Along with the work that they do for the NWCSD district itself, according to a presentation made by Kaseberg in a December school board meeting, NWCSD Transportation department has sub-contracted their services in order to assist neighboring school districts, supplying drivers for field trips, driver training, and mechanical needs. “It’s been really important to myself and (NWCSD Superintendent) Dr. Bernal … working with our neighbors,” said Kaseberg in the December meeting, “We have a lot of neighboring school districts that they’re struggling with finding staff … we all have reached out to each other, but they have reach out to us … we are happy to look into helping neighbors out.”
Since Yarnell started working with the White Salmon Valley School District 30 years ago, Yarnell has seen generations grow up and multiply. He can recall coaching students of parents he coached years earlier, a fact he reflected fondly on. Despite growing in age and pondering retired life, Yarnell knows he’ll “always be around.”
“When you have been around a group of people like this year for all these years ... it’s kind of like home,” Yarnell said. He added that driving bus does pay very well, but “if it was just for money I wouldn’t do it … You gotta have a heart for kids.”
When asked if there was anything she would like to say to the community, Stephens from NWCSD extended her gratitude for people being so understanding through the harsh weather the Gorge faced this winter. “I want to thank the community for being so gracious to us during the snow,” said Stephens. “There was many times that people would pull over if the road wasn’t quite wide enough, or they would hang back so we could make a turn.”
“The community was great,” said Kaseberg.
The North Wasco County School District 21 Transportation Department poses for a photo with school board members Jose Aparicio and David Jones, and Jared and Cora Sawyer, who presented the drivers with gift certificates to Grinder’s coffee in The Dalles.
Contributed photo
“It’s (bus driving) a wonderful job,” said Stephens. “I love meeting up with adults now that rode my bus 20 years ago, and they’re like, ‘Hi Audrey, how are you, do you remember me?’”

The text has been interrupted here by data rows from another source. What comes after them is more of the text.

(* ===== verification/MosProps.v ===== *)
(** * Guidance: the axis and the table

    Which instant each column of a section has, and which value each cell. *)

From S2P Require Import Prelude Text Tokens Regex Float Calendar DateText Mos BulletinProps.

Section mos.
Context `{Chrono} `{DateText}.

(** ** Axes that count hours *)

Definition hours_ahead (init h : Z) : Z := init + h * HOUR_NANOS.

Lemma counted_column init previous h :
  written_day init -> 0 <= h < 10 ^ 9 -> column_time true init previous (show h) = Ret (Some (hours_ahead init h)).
Proof.
  intros Hi Hh. change (10 ^ 9) with 1000000000 in Hh. unfold column_time. rewrite parse_show by (unfold u32_max, u64_max; lia).
  rewrite add_nanos_returns; [done|]. pose proof (day_of_hours init h) as [-> _].
  pose proof (day_of_hour init) as [Ed _]. unfold written_day in Hi. rewrite Ed in Hi. generalize dependent (init / HOUR_NANOS).
  intros. zlia.
Qed.

Lemma counted_axis init hours : forall times,
  written_day init -> Forall (fun h => 0 <= h < 10 ^ 9) hours ->
  axis_times true init times (map show hours) = Ret (Some (times ++ map (hours_ahead init) hours)).
Proof.
  intros times Hi Hh. revert times. induction Hh as [|h hours Hh _ IH]; intros times; cbn [map axis_times]; [by rewrite app_nil_r|].
  rewrite counted_column by done. cbn [bind_outcome]. rewrite IH. by rewrite <- app_assoc.
Qed.

(** ** Axes of clock hours *)

Lemma clock_axis_near init hours : forall times ts,
  written_day init -> Forall (near init) times -> axis_times false init times hours = Ret (Some ts) -> Forall (near init) ts.
Proof.
  induction hours as [|hour hours IH]; intros times ts Hi Hn; cbn [axis_times]; [by intros [= <-]|].
  destruct (column_returns false init (last times) hour Hi) as (o & -> & Ho); [done| |].
  - intros p Hp _. apply last_Some in Hp as [l' ->]. by apply Forall_app in Hn as [_ Hn%Forall_cons]; destruct Hn.
  - cbn [bind_outcome]. destruct o as [t|]; [|done]. apply IH; [done|]. apply Forall_app. split; [done|]. constructor; [|done]. by apply Ho.
Qed.
End mos.

(** ** The table *)

Section table.

(** The name of a line and its words. *)
Definition line_cells (line : bytes) : option (bytes * list bytes) :=
  let name := remap_var (map (fun b => if Byte.eqb b (chr "/") then chr "_" else b) (trim (take 3 line))) in
  if (length line <? 3)%nat || eqb name [] then None else Some (name, split_whitespace (drop 3 line)).

(** The cell of a name in a column: the last line of the name that reaches the
    column decides. *)
Definition cell (ls : list bytes) (name : bytes) (i : nat) : option bytes :=
  fold_left (fun acc line =>
      match line_cells line with
      | Some (n, words) => if eqb n name then match words !! i with Some v => Some v | None => acc end else acc
      | None => acc
      end) ls None.

Lemma data_line_spec rows line :
  all_ascii line ->
  data_line rows line = Ret (match line_cells line with Some (name, words) => fill_columns name words rows | None => rows end).
Proof.
  intros Ha. unfold data_line, line_cells. destruct (length line <? 3)%nat eqn:El; [done|]. apply Nat.ltb_ge in El.
  unfold slice_to, slice_from. rewrite !slice_ascii by (done || lia). cbn [bind_outcome orb drop Nat.sub].
  rewrite (take_ge (drop 3 line)) by (rewrite length_drop; lia). by destruct (eqb _ []).
Qed.

Lemma fill_columns_spec name words : forall rows i row,
  rows !! i = Some row ->
  fill_columns name words rows !! i = Some (match words !! i with
    | Some v => mk_mos_row (mos_valid row) (<[name := v]> (mos_values row))
    | None => row
    end).
Proof.
  induction words as [|w words IH]; intros [|r rows] [|i] row Hi; cbn [fill_columns lookup list_lookup] in *; try done.
  - by injection Hi as ->.
  - by apply IH.
Qed.

Lemma fill_columns_length name words : forall rows, length (fill_columns name words rows) = length rows.
Proof. induction words as [|w words IH]; intros [|r rows]; cbn; [done..|]. by rewrite IH. Qed.

Lemma data_loop_spec ls : forall rows,
  Forall all_ascii ls ->
  exists rows', data_loop rows ls = Ret rows' /\ length rows' = length rows /\
    forall i row, rows !! i = Some row -> exists row', rows' !! i = Some row' /\ mos_valid row' = mos_valid row /\
      forall name, mos_values row' !! name = fold_left (fun acc line =>
          match line_cells line with
          | Some (n, words) => if eqb n name then match words !! i with Some v => Some v | None => acc end else acc
          | None => acc
          end) ls (mos_values row !! name).
Proof.
  induction ls as [|line ls IH]; intros rows Ha; cbn [data_loop fold_left].
  - exists rows. split; [done|]. split; [done|]. intros i row Hi. by exists row.
  - apply Forall_cons in Ha as [Hl Ha]. rewrite data_line_spec by done. cbn [bind_outcome].
    set (next := match line_cells line with Some _ => _ | None => _ end).
    destruct (IH next Ha) as (rows' & -> & Hlen & Hrows). exists rows'. split; [done|].
    split; [rewrite Hlen; subst next; destruct (line_cells line) as [[n ws]|]; [apply fill_columns_length|done]|].
    intros i row Hi. assert (Hn : exists row1, next !! i = Some row1 /\ mos_valid row1 = mos_valid row /\
      forall name, mos_values row1 !! name = match line_cells line with
          | Some (n, words) => if eqb n name then match words !! i with Some v => Some v | None => mos_values row !! name end
                               else mos_values row !! name
          | None => mos_values row !! name end).
    { subst next. destruct (line_cells line) as [[n ws]|]; [|by exists row]. rewrite (fill_columns_spec _ _ _ _ _ Hi).
      eexists. split; [done|]. destruct (ws !! i) as [v|]; split; try done; intros name.
      - cbn [mos_values]. destruct (eqb n name) eqn:E.
        + apply eqb_true in E as ->. by rewrite lookup_insert_eq.
        + rewrite lookup_insert_ne; [done|]. intros ->. by rewrite eqb_refl in E.
      - by destruct (eqb n name). }
    destruct Hn as (row1 & H1 & Hv & Hvals). destruct (Hrows i row1 H1) as (row' & Hr & Hv' & Hvals').
    exists row'. split; [done|]. split; [by rewrite Hv', Hv|]. intros name. by rewrite Hvals', Hvals.
Qed.
End table.

Section section.
Context `{Chrono} `{DateText}.

(** a guidance section is a table: one row for each column of its axis of
    hours, in order, at the instant of the column, whose cell of a name is the
    word of that column in the last line of the name that reaches it; the station
    is that of the heading.  An axis that counts hours puts the column of hour
    [h] that many hours after the runtime.  An axis of clock hours never leaves
    the two days after the runtime, so that the third day of a longer axis is
    given the hours of the second. *)
Theorem mos_section_table (section : bytes) (s : MosSection) :
  all_ascii section -> parse_section section = Ret (Some s) ->
  exists h label line rest init times,
    (exists first, head (lines section) = Some first /\ parse_section_header (sanitize_section_line first) = Some h) /\
    mos_station s = sh_station h /\ mos_model s = model_of h /\ parse_rfc3339 (mos_runtime s) = Some init /\
    find_axis axis_labels (lines section) = Some (label, line, rest) /\
    axis_times (counts_hours label (mos_model s)) init [] (axis_hours line) = Ret (Some times) /\
    map mos_valid (mos_forecasts s) = map to_rfc3339 times /\
    (forall i row name, mos_forecasts s !! i = Some row -> mos_values row !! name = cell rest name i) /\
    (forall hours, counts_hours label (mos_model s) = true -> axis_hours line = map show hours -> Forall (fun h => 0 <= h < 10 ^ 9) hours ->
       times = map (hours_ahead init) hours) /\
    (counts_hours label (mos_model s) = false -> Forall (near init) times).
Proof.
  intros Ha. unfold parse_section. destruct (head (lines section)) as [first|] eqn:Ef; [|done].
  destruct (parse_section_header _) as [h|] eqn:Eh; [|done]. destruct (slice_to 2 _) as [hour|]; [|done]. cbn [bind_outcome].
  destruct (parse_rfc3339 _) as [init|] eqn:Ei; [|done]. pose proof (parse_rfc3339_written _ _ Ei) as Hi.
  unfold parse_hour_axis. destruct (find_axis axis_labels (lines section)) as [[[label line] rest]|] eqn:Ea; [|done].
  destruct (axis_times _ _ _ _) as [[times|]|] eqn:Et; cbn [map_outcome option_map bind_outcome]; try done.
  apply find_axis_in in Ea as Hin. destruct Hin as (_ & _ & _ & Hrest).
  assert (Hr : Forall all_ascii rest) by (apply Forall_forall; intros l Hl; apply (text_line_ascii section); [done|by apply Hrest]).
  set (rows := map (fun ts => mk_mos_row (to_rfc3339 ts) ∅) times).
  destruct (data_loop_spec rest rows Hr) as (rows' & -> & Hlen & Hrows). cbn [bind_outcome]. intros [= <-]. cbn [mos_station mos_model mos_runtime mos_forecasts].
  exists h, label, line, rest, init, times. split; [by exists first|]. do 5 (split; [done|]).
  split; [|split; [|split]].
  - apply list_eq. intros i. rewrite !list_lookup_fmap. destruct (times !! i) as [t|] eqn:Hti.
    + destruct (Hrows i (mk_mos_row (to_rfc3339 t) ∅)) as (row' & -> & Hv & _); [by subst rows; rewrite list_lookup_fmap, Hti|].
      cbn [fmap option_fmap option_map]. by rewrite Hv.
    + cbn [fmap option_fmap option_map]. assert (Hg : (length times <= i)%nat) by by apply lookup_ge_None.
      by rewrite lookup_ge_None_2; [|rewrite Hlen; subst rows; rewrite length_map].
  - intros i row name Hi'. assert (Hlt : (i < length rows)%nat) by (rewrite <- Hlen; by eapply lookup_lt_Some).
    destruct (rows !! i) as [row0|] eqn:E0; [|by apply lookup_ge_None in E0; lia].
    destruct (Hrows i row0 E0) as (row' & Hr' & _ & Hvals). rewrite Hi' in Hr'. injection Hr' as <-. rewrite Hvals.
    assert (mos_values row0 = ∅) as ->; [|by rewrite lookup_empty].
    subst rows. apply list_lookup_fmap_Some in E0 as (t & -> & _). done.
  - intros hours Hc Hh Hb. rewrite Hc, Hh, counted_axis in Et by done. by injection Et as <-.
  - intros Hc. rewrite Hc in Et. by eapply clock_axis_near.
Qed.
End section.

(** ** Examples *)

Definition mex_heading : bytes := str "KDSM   GFSX MOS GUIDANCE   3/05/2025  1200 UTC".
Definition mav_heading : bytes := str "KDSM   GFS MOS GUIDANCE    3/05/2025  1200 UTC".

Definition mex_section : bytes :=
  join [Byte.x0a] [mex_heading; str "FHR  24  36| 48"; str "X/N  22  41  25"; str "WND  05  12"; str "WND  06"].

(** The last two lines write one name: the first column is overwritten. *)
Lemma mex_parsed :
  exists s, @parse_section gregorian iso_dates mex_section = Ret (Some s) /\ all_ascii mex_section /\
    map mos_valid (mos_forecasts s) = [str "2025-03-06T12:00:00+00:00"; str "2025-03-07T00:00:00+00:00"; str "2025-03-07T12:00:00+00:00"] /\
    map (fun row => mos_values row !! str "WSP") (mos_forecasts s) = [Some (str "06"); Some (str "12"); None] /\
    map (fun row => mos_values row !! str "N_X") (mos_forecasts s) = [Some (str "22"); Some (str "41"); Some (str "25")].
Proof.
  eexists. split; [vm_compute; reflexivity|]. split; [by apply (bool_decide_unpack _)|]. by repeat split.
Qed.

Theorem mos_section_table_witness :
  exists s times, @parse_section gregorian iso_dates mex_section = Ret (Some s) /\
    map mos_valid (mos_forecasts s) = map (@to_rfc3339 iso_dates) times /\ mos_station s = str "KDSM".
Proof.
  destruct mex_parsed as (s & Hs & Ha & _ & _). exists s.
  destruct (@mos_section_table gregorian iso_dates mex_section s Ha Hs)
    as (h & label & line & rest & init & times & (first & Hf & Hh) & Hst & _ & _ & _ & _ & Hv & _).
  exists times. split; [exact Hs|]. split; [exact Hv|]. rewrite Hst. injection Hf as <-. by injection Hh as <-.
Defined.

(** The third day of the medium-range guidance: the fifth column is eighteen
    hours before the fourth. *)
Example clock_axis_goes_back :
  @axis_times gregorian false march_5_2025 [] (map str ["18"; "00"; "12"; "00"; "06"]%string)
  = Ret (Some (map (hours_ahead march_5_2025) [6; 12; 24; 36; 18])).
Proof. vm_compute. reflexivity. Qed.

Section overflow.
Context `{Chrono} `{DateText} `{engine : RegexEngine}.

Lemma add_nanos_overflow t delta : 100000000 <= day_of (t + delta) -> add_nanos t delta = Panic.
Proof.
  intros Hd. unfold add_nanos, add_days. rewrite Z.add_0_r. pose proof year_range as [Hmin Hmax].
  unfold month_start. rewrite Hmin, Hmax. change (year_start (262142 + 1)) with 95026237. change (days_before_month _ 1) with 0.
  by rewrite (proj2 (Z.ltb_ge _ _)), andb_false_r by lia.
Qed.

(** the hour of a guidance axis is added to the runtime without a check: the
    largest hour that is read leaves the calendar and the parser panics, on ASCII
    text. *)
Theorem mos_hour_overflow (reference_time : Z) :
  parse_mos_bulletin (mex_heading ++ Byte.x0a :: str "FHR 4294967295") reference_time = Panic.
Proof.
  unfold parse_mos_bulletin. cbv zeta.
  match goal with |- (if ?b then _ else _) = _ => replace b with false by (vm_compute; reflexivity) end.
  change (mos_split_sections _) with (Some [mex_heading ++ Byte.x0a :: str "FHR 4294967295"]). cbn [parse_sections].
  unfold parse_section. cbv zeta. change (lines (mex_heading ++ Byte.x0a :: str "FHR 4294967295")) with [mex_heading; str "FHR 4294967295"]. cbn [head].
  change (parse_section_header (sanitize_section_line mex_heading))
    with (Some (mk_section_header (str "KDSM") (str "GFSX") (str "MOS") 3 5 2025 (str "1200"))).
  cbn iota. cbn [sh_hhmm]. change (slice_to 2 _) with (Ret (str "12")). cbn [bind_outcome].
  change (runtime_text _ _) with (show_date 2025 3 5 ++ str "T" ++ show_pad 2 12 ++ str ":00:00Z").
  rewrite parse_rfc3339_spec; [|split; [lia|]; split; [lia|]; cbn; lia|lia].
  unfold parse_hour_axis. change (find_axis _ _) with (Some (str "FHR", str "FHR 4294967295", @nil bytes)). cbn iota.
  change (counts_hours _ _) with true. change (axis_hours _) with [str "4294967295"].
  cbn [axis_times]. unfold column_time. change (parse_uint u32_max (str "4294967295")) with (Some 4294967295). cbn iota.
  rewrite add_nanos_overflow; [done|]. vm_compute. discriminate.
Qed.
End overflow.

Despite knowing communities will need school buses and drivers, Tibke recognizes the weight of the responsibility that lies with transportation centers. “They don’t know you, but they put their kids on the bus with you. That’s a pretty big deal, you know?”
At the Dec. 16 NWCSD board meeting, the school board recognized the transportation staff for their dedication and hard work, with the department having been presented with gift certificates to Grinders Coffee in The Dalles. “We are so pleased, and we so much appreciated the recognition that the bus drivers got ... During the school board meeting, that was just great,” said Kaseberg.
Hood River County School District also recognized its drivers during its Jan. 12 board meeting. Catherine Dalbey, human resource director, said there are 22 bus drivers covering the 533 square miles in the county — together, they drive 2,365 miles each day, picking up and dropping off children (which works out to around 100 miles per driver per day).
“They’re the first people the kids see in the morning, and the last people they see at night,” Dalbey said. “It sets the tone for the day.”